- Theatrical release poster
- Directed by: Alexandre Astruc
- Written by: Alexandre Astruc Claude Brulé Françoise Sagan
- Produced by: Edmond Ténoudji
- Cinematography: Marcel Grignon
- Edited by: Ghislaine Desjonquères Denise de Casabianca
- Music by: Richard Cornu Jean-Sébastien Bach
- Production companies: Les Films Marceau Cocinor
- Distributed by: Marceau-Cocinor
- Release date: 14 April 1961;
- Running time: 95 minutes
- Country: France
- Language: French

= La Proie pour l'ombre =

La Proie pour l'ombre is a 1961 French drama film directed by Alexandre Astruc, starring Annie Girardot, Daniel Gélin and Christian Marquand. It is known in English as Shadow of Adultery. The original screenplay was written by Astruc, Claude Brulé and Françoise Sagan.
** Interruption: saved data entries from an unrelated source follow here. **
Lemma LoadPublicKey_cases (disk : Disk) (file : string) (key : list byte)
    (folderPath : string) :
  LoadPublicKey disk file key folderPath
  = if fileExists disk (folderPath +:+ file) then
      match readFile disk (folderPath +:+ file) key with
      | None => Some (DECRYPTION_ERROR, None)
      | Some keyStr =>
          option_map (fun k => (SUCCESS, Some k)) (public_load keyStr)
      end
    else Some (FILE_NOT_FOUND, None).
Proof.
  unfold LoadPublicKey.
  destruct (fileExists disk (folderPath +:+ file)); cbn [negb]; [|reflexivity].
  destruct (readFile _ _ _); [|reflexivity].
  destruct (public_load _); reflexivity.
Qed.

(** C6, as the code has it: [loadKeys] looks at the private key file first
    and at the public key file only once the private key is loaded, and the
    first failure decides.  It returns FILE_NOT_FOUND when the private file
    is absent, or the private key loads and the public file is absent;
    DECRYPTION_ERROR when the private file exists and does not decrypt, or
    the private key loads and the public file exists and does not decrypt;
    SUCCESS with both keys hex encoded when both files decrypt and load; and
    SUCCESS only when both files are present and decrypt under the key. *)
Theorem C6_loadKeys_first_failure_decides
    (disk : Disk) (key : list byte) (folderPath : string) :
  let priv := folderPath +:+ PRIV_KEY_FILE_NAME in
  let pub := folderPath +:+ PUB_KEY_FILE_NAME in
  (fileExists disk priv = false ->
     loadKeys disk key folderPath = Some (mkLoaded FILE_NOT_FOUND EmptyString EmptyString))
  /\ (fileExists disk priv = true -> readFile disk priv key = None ->
        loadKeys disk key folderPath = Some (mkLoaded DECRYPTION_ERROR EmptyString EmptyString))
  /\ (forall s d0,
        readFile disk priv key = Some s -> private_load s = Some d0 ->
        (fileExists disk pub = false ->
           loadKeys disk key folderPath = Some (mkLoaded FILE_NOT_FOUND EmptyString EmptyString))
        /\ (fileExists disk pub = true -> readFile disk pub key = None ->
              loadKeys disk key folderPath
              = Some (mkLoaded DECRYPTION_ERROR EmptyString EmptyString))
        /\ (forall t e0,
              readFile disk pub key = Some t -> public_load t = Some e0 ->
              loadKeys disk key folderPath
              = Some (mkLoaded SUCCESS (HexEncoder (public_save e0))
                               (HexEncoder (private_save d0)))))
  /\ (forall l,
        loadKeys disk key folderPath = Some l -> rc l = SUCCESS ->
        fileExists disk priv = true /\ fileExists disk pub = true
        /\ exists s t d0 e0,
             readFile disk priv key = Some s /\ private_load s = Some d0
             /\ readFile disk pub key = Some t /\ public_load t = Some e0
             /\ encodedPub l = HexEncoder (public_save e0)
             /\ encodedPriv l = HexEncoder (private_save d0)).
Proof.
  cbn zeta. unfold loadKeys.
  rewrite LoadPrivateKey_cases, LoadPublicKey_cases.
  split; [intros ->; reflexivity|].
  split; [intros -> ->; reflexivity|].
  split.
  - intros s d0 Hs Hd0.
    rewrite (readFile_exists _ _ _ _ Hs), Hs, Hd0. cbn [option_map].
    split; [intros ->; reflexivity|].
    split; [intros -> ->; reflexivity|].
    intros t e0 Ht He0.
    rewrite (readFile_exists _ _ _ _ Ht), Ht, He0. reflexivity.
  - intros l.
    destruct (fileExists disk (folderPath +:+ PRIV_KEY_FILE_NAME));
      [|intros [= <-]; discriminate].
    destruct (readFile disk (folderPath +:+ PRIV_KEY_FILE_NAME) key) as [s|];
      [|intros [= <-]; discriminate].
    destruct (private_load s) as [d0|] eqn:Hd0; [|discriminate].
    cbn [option_map].
    destruct (fileExists disk (folderPath +:+ PUB_KEY_FILE_NAME));
      [|intros [= <-]; discriminate].
    destruct (readFile disk (folderPath +:+ PUB_KEY_FILE_NAME) key) as [t|];
      [|intros [= <-]; discriminate].
    destruct (public_load t) as [e0|] eqn:He0; [|discriminate].
    cbn [option_map].
    intros [= <-] _. split; [reflexivity|]. split; [reflexivity|].
    exists s, t, d0, e0. repeat split; assumption.
Qed.
(** * xcodePreferences.js: the iOS deployment-target hook

    A shallow embedding of [src/hooks/lib/ios/xcodePreferences.js] and the
    properties of its two parts: the search for the [.xcodeproj] bundle and
    the loop that raises [IPHONEOS_DEPLOYMENT_TARGET] in every build
    configuration of the parsed project file.

    - JavaScript objects are association lists in insertion order
      (module [JS]); the build configuration records are objects shared by
      reference, so they live in a store indexed by locations and the
      section object holds references into it.
    - Exceptions and effects are threaded by a small state-and-exception
      monad: a thrown value leaves the state as the statements before the
      throw made it.
    - Library functions the file calls but does not define (the version
      comparator, [path.join], the project file parser and serializer) are
      variables of the section that holds the program. *)

From Stdlib Require Import ZArith String Ascii List Lia Bool.
From stdpp Require Import base option list gmap strings.

Local Open Scope string_scope.
Local Open Scope Z_scope.

(** ** Strings: the two regular expressions of the file

    Both [/_comment$/] and [/\.xcodeproj$/] are a literal anchored at the end
    of the input (no [m] flag), so matching is a test for a literal suffix. *)

Fixpoint ends_with (suffix s : string) : bool :=
  String.eqb s suffix ||
  match s with
  | EmptyString => false
  | String _ s' => ends_with suffix s'
  end.

(** [strip_suffix suffix s] is [s] without its trailing [suffix]
    (and [s] itself when [s] does not end with it). *)
Fixpoint strip_suffix (suffix s : string) : string :=
  if String.eqb s suffix then EmptyString
  else match s with
       | EmptyString => EmptyString
       | String c s' => String c (strip_suffix suffix s')
       end.
Lemma all_elements_kept (r : bool) (es : list string) :
  Forall kept (rev (fold_left (step_elements r) (flat_map GoPath.elements es) [])).
Proof.
  apply Forall_rev, fold_elements_kept; [apply all_elements_no_slashes|constructor].
Qed.

(** Behind other elements, the elements of a joined path without root do
    what the elements of its arguments do. *)
Lemma fold_elements_Join (r : bool) (m out : list string) :
  GoPath.rooted (GoPath.Join m) = false ->
  fold_left (step_elements r) (GoPath.elements (GoPath.Join m)) out
  = fold_left (step_elements r) (flat_map GoPath.elements m) out.
Proof.
  rewrite (Join_drop_empty m).
  pose proof (fold_elements_empties r m [] out) as Hdrop.
  rewrite !app_nil_r in Hdrop. rewrite Hdrop. clear Hdrop.
  destruct (drop_empty m) as [|e tl] eqn:Em; [reflexivity|].
  pose proof (drop_empty_head m e tl Em) as He.
  rewrite (Join_cleaned e tl He). unfold cleaned. intros Hr.
  rewrite rooted_render in Hr by apply all_elements_kept. rewrite Hr.
  rewrite fold_elements_render by apply all_elements_kept.
  symmetry. apply fold_elements_normal.
Qed.

(** Among the arguments of [path.Join], a joined path without root may be
    replaced by the arguments it was joined from. *)
Theorem Join_nest (l m rest : list string) :
  GoPath.rooted (GoPath.Join m) = false ->
  GoPath.Join (l ++ GoPath.Join m :: rest) = GoPath.Join (l ++ m ++ rest).
Proof.
  intros Hm. induction l as [|e l IH]; [exact (Join_nest_left m rest)|].
  cbn [app]. destruct (String.eqb_spec e "") as [->|He]; [exact IH|].
  rewrite !Join_cleaned by assumption. unfold cleaned. f_equal. f_equal.
  change (e :: l ++ GoPath.Join m :: rest)%list
    with ((e :: l) ++ [GoPath.Join m] ++ rest)%list.
  change (e :: l ++ m ++ rest)%list with ((e :: l) ++ m ++ rest)%list.
  rewrite !flat_map_app, !fold_left_app. f_equal.
  cbn [flat_map]. rewrite app_nil_r. apply fold_elements_Join. exact Hm.
Qed.

Lemma plain_elements_push (r : bool) (l out : list string) :
  forallb plain_element l = true ->
  fold_left (step_elements r) l out = (rev l ++ out)%list.
Proof.
  intros Hl. apply fold_elements_push_all.
  apply List.Forall_forall. intros e He.
  rewrite forallb_forall in Hl. destruct (plain_element_inv e (Hl e He)) as (? & ? & ? & _).
  auto.
Qed.

Lemma concat_app (l1 l2 : list string) :
  l1 <> [] -> l2 <> [] ->
  String.concat "/" (l1 ++ l2)
  = String.concat "/" l1 +:+ "/" +:+ String.concat "/" l2.
Proof.
  intros H1 H2. induction l1 as [|x l1 IH]; [congruence|].
  destruct l1 as [|y l1].
  - destruct l2; [congruence|reflexivity].
  - change (String.concat "/" ((x :: y :: l1) ++ l2))
      with (x +:+ "/" +:+ String.concat "/" ((y :: l1) ++ l2)).
    rewrite IH by discriminate.
    change (String.concat "/" (x :: y :: l1))
      with (x +:+ "/" +:+ String.concat "/" (y :: l1)).
    rewrite !append_assoc. reflexivity.
Qed.

Lemma concat_all_elements (es : list string) :
  es <> [] ->
  String.concat "/" (flat_map GoPath.elements es) = String.concat "/" es.
Proof.
  induction es as [|e es IH]; [congruence|]. intros _.
  destruct es as [|e2 es].
  - simpl. rewrite app_nil_r. apply concat_elements.
  - cbn [flat_map]. rewrite concat_app.
    + rewrite concat_elements. cbn [flat_map] in IH. rewrite IH by discriminate.
      reflexivity.
    + apply elements_nonempty.
    + pose proof (elements_nonempty e2). destruct (GoPath.elements e2); [congruence|discriminate].
Qed.

(** [path.Join] of a plain path and plain paths without root is the
    arguments with slashes between them. *)
Lemma Join_plain_list (e : string) (rest : list string) :
  plain_path e = true -> forallb plain_relative rest = true ->
  GoPath.Join (e :: rest) = String.concat "/" (e :: rest).
Proof.
  intros He Hrest.
  assert (Hne : e <> "") by (intros ->; discriminate He).
  assert (Hall : forallb plain_element (flat_map GoPath.elements rest) = true).
  { clear -Hrest. induction rest as [|x rest IH]; [reflexivity|].
    simpl in Hrest. apply andb_prop in Hrest as [Hx Hrest].
    simpl. rewrite forallb_app. unfold plain_relative in Hx. rewrite Hx. exact (IH Hrest). }
  rewrite (Join_cleaned e rest Hne). unfold cleaned.
  rewrite <- (concat_all_elements (e :: rest)) by discriminate.
  cbn [flat_map]. unfold plain_path in He.
  destruct (GoPath.rooted e) eqn:R.
  - destruct (elements_rooted e R) as (x & xs & E). rewrite E in *.
    change (fold_left (step_elements true) (("" :: x :: xs) ++ ?l) [])
      with (fold_left (step_elements true) ((x :: xs) ++ l) []).
    rewrite plain_elements_push by (rewrite forallb_app, He, Hall; reflexivity).
    rewrite app_nil_r, rev_involutive. reflexivity.
  - destruct (elements_unrooted e R) as [E|(c & x & xs & E)]; rewrite E in *.
    + discriminate He.
    + rewrite plain_elements_push by (rewrite forallb_app, He, Hall; reflexivity).
      rewrite app_nil_r, rev_involutive. reflexivity.
Qed.

(** ** More on the helpers of a check-access request *)

Lemma getValidSecurityGroups_acc (groups acc : list string) :
  fold_left (fun finalGroups element =>
               if isValidUUID element then (finalGroups ++ [element])%list
               else finalGroups) groups acc
  = (acc ++ List.filter isValidUUID groups)%list.
Proof.
  revert acc. induction groups as [|g groups IH]; intros acc; simpl.
  - rewrite app_nil_r. reflexivity.
  - rewrite IH. destruct (isValidUUID g); [|reflexivity].
    rewrite <- app_assoc. reflexivity.
Qed.

(** X1: [getValidSecurityGroups] keeps exactly the groups that
    [isValidUUID] accepts, in their order and as often as they occur. *)
Theorem getValidSecurityGroups_filter (groups : list string) :
  getValidSecurityGroups groups = List.filter isValidUUID groups.
Proof. unfold getValidSecurityGroups. apply getValidSecurityGroups_acc. Qed.

Lemma Join_skip_empty (l rest : list string) :
  GoPath.Join (l ++ "" :: rest) = GoPath.Join (l ++ rest).
Proof. exact (Join_nest l [] rest eq_refl). Qed.

Lemma Join_optional (l rest : list string) (s : string) :
  GoPath.Join (l ++ optional s ++ rest) = GoPath.Join (l ++ s :: rest).
Proof.
  unfold optional. destruct (String.eqb_spec s "") as [->|_]; [|reflexivity].
  symmetry. apply Join_skip_empty.
Qed.

Lemma getResultCacheKey_Join (r : SubjectAccessReviewSpec) (ra : ResourceAttributes) :
  sar_ResourceAttributes r = Some ra ->
  getResultCacheKey r
  = GoPath.Join [sar_User r; ra_Namespace ra; ra_Group ra; ra_Resource ra;
                 getActionName (ra_Verb ra)].
Proof.
  intros Hra. unfold getResultCacheKey. rewrite Hra.
  set (u := sar_User r). set (res := ra_Resource ra).
  set (act := getActionName (ra_Verb ra)).
  transitivity (GoPath.Join ([u] ++ optional (ra_Namespace ra)
                             ++ optional (ra_Group ra) ++ [res; act])).
  - unfold optional.
    destruct (String.eqb (ra_Namespace ra) ""), (String.eqb (ra_Group ra) "");
      cbn [negb app].
    + reflexivity.
    + apply (Join_nest_left [u; ra_Group ra] [res; act]).
    + apply (Join_nest_left [u; ra_Namespace ra] [res; act]).
    + rewrite (Join_nest_left [GoPath.Join [u; ra_Namespace ra]; ra_Group ra] [res; act]).
      apply (Join_nest_left [u; ra_Namespace ra] [ra_Group ra; res; act]).
  - rewrite (Join_optional [u] (optional (ra_Group ra) ++ [res; act]) (ra_Namespace ra)).
    apply (Join_optional [u; ra_Namespace ra] [res; act] (ra_Group ra)).
Qed.
(** C7: [OP_INHERIT] with a superclass value that is not a class is a runtime
    error.  Otherwise every entry of the method table of the superclass is
    copied into the table of the subclass and the subclass is popped, which
    leaves the superclass on top of the stack.  The [OP_METHOD]s of the class
    body run afterwards, so that the final table of the subclass is the union
    of the inherited and its own methods, its own definition winning where a
    name collides, and the table of the superclass is as it was. *)
Theorem inherit_copies_methods frame s vsup sub klass :
  index (stack s) (stackTop s - 2) = Some vsup ->
  index (stack s) (stackTop s - 1) = Some (OBJ_VAL sub) ->
  liveValue s vsup ->
  heap s !! sub = Some (OBJ_CLASS klass) ->
  (isClass (heap s) vsup = false ->
     instr_op_inherit frame s =
     (runtimeError "Superclass must be a class.";;
      mret (Return INTERPRET_RUNTIME_ERROR)) s) /\
  (forall sup super,
     vsup = OBJ_VAL sup ->
     heap s !! sup = Some (OBJ_CLASS super) ->
     exists s1,
       instr_op_inherit frame s = Done (Continue frame) s1 /\
       heap s1 !! sub =
         Some (OBJ_CLASS (mkClass (klass_name klass) (methods super ∪ methods klass))) /\
       (forall n m, methods super !! n = Some m ->
                    (methods super ∪ methods klass) !! n = Some m) /\
       stackTop s1 = stackTop s - 1 /\
       stack s1 = stack s /\
       index (stack s1) (stackTop s1 - 1) = Some (OBJ_VAL sup) /\
       (forall defs,
          sub ≠ sup ->
          methods klass = ∅ ->
          stackTop s < Z.of_nat (length (stack s)) ->
          exists s2,
            (push (OBJ_VAL sub);; defineMethods defs) s1 = Done tt s2 /\
            heap s2 !! sub =
              Some (OBJ_CLASS (mkClass (klass_name klass)
                                 (ownMethods defs ∪ methods super))) /\
            heap s2 !! sup = Some (OBJ_CLASS super))).
Proof.
  intros Hsup Hsub Hl Hklass.
  rewrite (instr_op_inherit_eq frame _ _ _ Hsup Hsub Hl). split; [by intros ->|].
  intros sup super -> Hsuper. cbn [isClass]. rewrite Hsuper.
  set (s1 := set_stackTop (stackTop s - 1)
    (set_heap (<[sub := OBJ_CLASS (mkClass (klass_name klass)
                                     (methods super ∪ methods klass))]> (heap s)) s)).
  exists s1. split; [|split; [|split; [|split; [|split; [|split]]]]].
  - mstep. mdo (loadClass_eq _ _ _ Hsuper). mdo (loadClass_eq _ _ _ Hklass).
    rewrite tableAddAll_union. mstep.
    erewrite bind_Done; [|by apply pop_eq]. done.
  - unfold s1. vm_proj. apply lookup_insert_eq.
  - intros n m Hn. by apply lookup_union_Some_l.
  - done.
  - done.
  - unfold s1. vm_proj. by replace (stackTop s - 1 - 1) with (stackTop s - 2) by lia.
  - intros defs Hne Hempty Htop.
    pose proof (index_lt _ _ _ Hsub) as Hrange.
    set (s1' := pushed (OBJ_VAL sub) s1).
    assert (push (OBJ_VAL sub) s1 = Done tt s1') as Hpush.
    { apply push_eq. unfold s1. vm_proj. lia. }
    destruct (defineMethods_eq defs s1' sub
      (mkClass (klass_name klass) (methods super ∪ methods klass)))
      as (s2 & Hrun & Hh & Hfr & _).
    + unfold s1', pushed, s1. vm_proj.
      replace (stackTop s - 1 + 1 - 1) with (stackTop s - 1) by lia.
      apply index_insert_eq. lia.
    + unfold s1', pushed, s1. vm_proj. rewrite length_insert. lia.
    + unfold s1', pushed, s1. vm_proj. apply lookup_insert_eq.
    + exists s2. mdo Hpush. split; [done|]. split.
      * rewrite Hh. cbn [klass_name methods].
        by rewrite foldl_insert_ownMethods, Hempty, (right_id_L ∅ (∪)).
      * rewrite Hfr by done. unfold s1', pushed, s1. vm_proj.
        by rewrite lookup_insert_ne.
Qed.
Definition Marshal (o : Operation) : result bytes :=
  let t := Type_ (H o) in
  if Wire.all_plain t then
    match B o with
    | nilBody => Marshal_body t (Ok "null")
    | valueOf k ob => Marshal_body t (marshal_payload k ob)
    | pointerTo k (Some ob) => Marshal_body t (marshal_payload k ob)
    | pointerTo _ None => Marshal_body t (Ok "null")
    | foreign _ => Wire.unsupported
    end
  else Wire.unsupported.

Definition Unmarshal_envelop (b : bytes) : result (Header * RawMessage) :=
  match Wire.expect ("{" ++ Wire.quote "H" ++ ":{" ++ Wire.quote "type" ++ ":") b with
  | Some r1 =>
      match Wire.read_string r1 with
      | Some (t, r2) =>
          match Wire.expect ("}," ++ Wire.quote "B" ++ ":") r2 with
          | Some r3 =>
              match skip_value (String.length r3) r3 with
              | Some (String "}" EmptyString) =>
                  let raw := substring 0 (String.length r3 - 1) r3 in
                  Ok ({| Type_ := t |}, if raw =? "null" then EmptyString else raw)
              | _ => Wire.unsupported
              end
          | None => Wire.unsupported
          end
      | None => Wire.unsupported
      end
  | None => Wire.unsupported
  end.

Definition json : JSON := {|
  json_Marshal := Marshal;
  json_Unmarshal_envelop := Unmarshal_envelop;
  json_Unmarshal := unmarshal_payload
|}.

End Codec.

(** ** A payment with a target and an amount *)

(** The characters of a string as [json.Marshal] writes them between the
    quotes: a plain character stands for itself, and the octet 255, which
    occurs in no UTF-8 text, is replaced by the escape of U+FFFD. *)
Fixpoint write_chars (s : string) : option string :=
  match s with
  | EmptyString => Some EmptyString
  | String c r =>
      match write_chars r with
      | Some w =>
          if Wire.plain c then Some (String c w)
          else if Ascii.eqb c "255" then Some (replacement_escape ++ w)
          else None
      | None => None
      end
  end.

(** The characters of a string up to its closing quote as [json.Unmarshal]
    reads them, and what follows: the escape of U+FFFD gives the three
    octets of its UTF-8 form. *)
Fixpoint read_chars (s : string) : option (string * string) :=
  match s with
  | EmptyString => None
  | String c r =>
      if Ascii.eqb c Wire.dq then Some (EmptyString, r)
      else if Ascii.eqb c backslash then
        match r with
        | String "u" (String "f" (String "f" (String "f" (String "d" r')))) =>
            match read_chars r' with
            | Some (w, r'') =>
                Some (String "239" (String "191" (String "189" w)), r'')
            | None => None
            end
        | _ => None
        end
      else if Wire.plain c then
        match read_chars r with
        | Some (w, r') => Some (String c w, r')
        | None => None
        end
      else None
  end.

(** Modelled from the spec: the payload structs are declared in sibling
    files of the package and are not among the sources embedded here.  The
    spec gives a payment a target address, a string, and an amount, and
    writes a payload on the wire as the object of its fields; the keys
    [target] and [amount] are chosen here.  The struct is [Wire.Fields]. *)
Definition marshal_Fields (f : Wire.Fields) : result bytes :=
  match write_chars (Wire.Target f) with
  | Some w =>
      if (Wire.Amount f <? 2 ^ 64)%N then
        Ok ("{" ++ Wire.quote "target" ++ ":" ++ Wire.quote w ++ ","
                ++ Wire.quote "amount" ++ ":" ++ Wire.decimal (Wire.Amount f) ++ "}")
      else Wire.unsupported
  | None => Wire.unsupported
  end.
The film was released on 14 April 1961. It had 620,504 admissions in France.

==Plot==
The movie centers on the story of a woman who runs an art gallery and leaves her husband for another man, whom she eventually also becomes dependent on and leaves; the title is from the French expression lâcher la proie pour l’ombre, which literally means “to let go of the prey for the shadow”, referring to Aesop's fable The Dog and Its Reflection.

==Cast==
- Annie Girardot as Anna Kraemmer
- Christian Marquand as Bruno
- Daniel Gélin as Eric Kraemmer
- Michèle Girardon as Anita
- Michèle Gerbier as Claudine
- Anne Caprile as Luce
- Christiane Barry as Madame Interlenghi
- Corrado Guarducci as Edoardo Interlengh

==Themes==
Alexandre Astruc described the main character as "a woman who feels in herself a very real need for freedom that is as much moral as social so that she sets about matching a man's work; but at the same time, because she is a woman, she feels the need to be passive, dominated, submissive."

==Production==
The film was produced by Les Films Marceau in collaboration with Cocinor - Comptoir Cinématographique du Nord. It was shot from 20 July to 31 August 1960.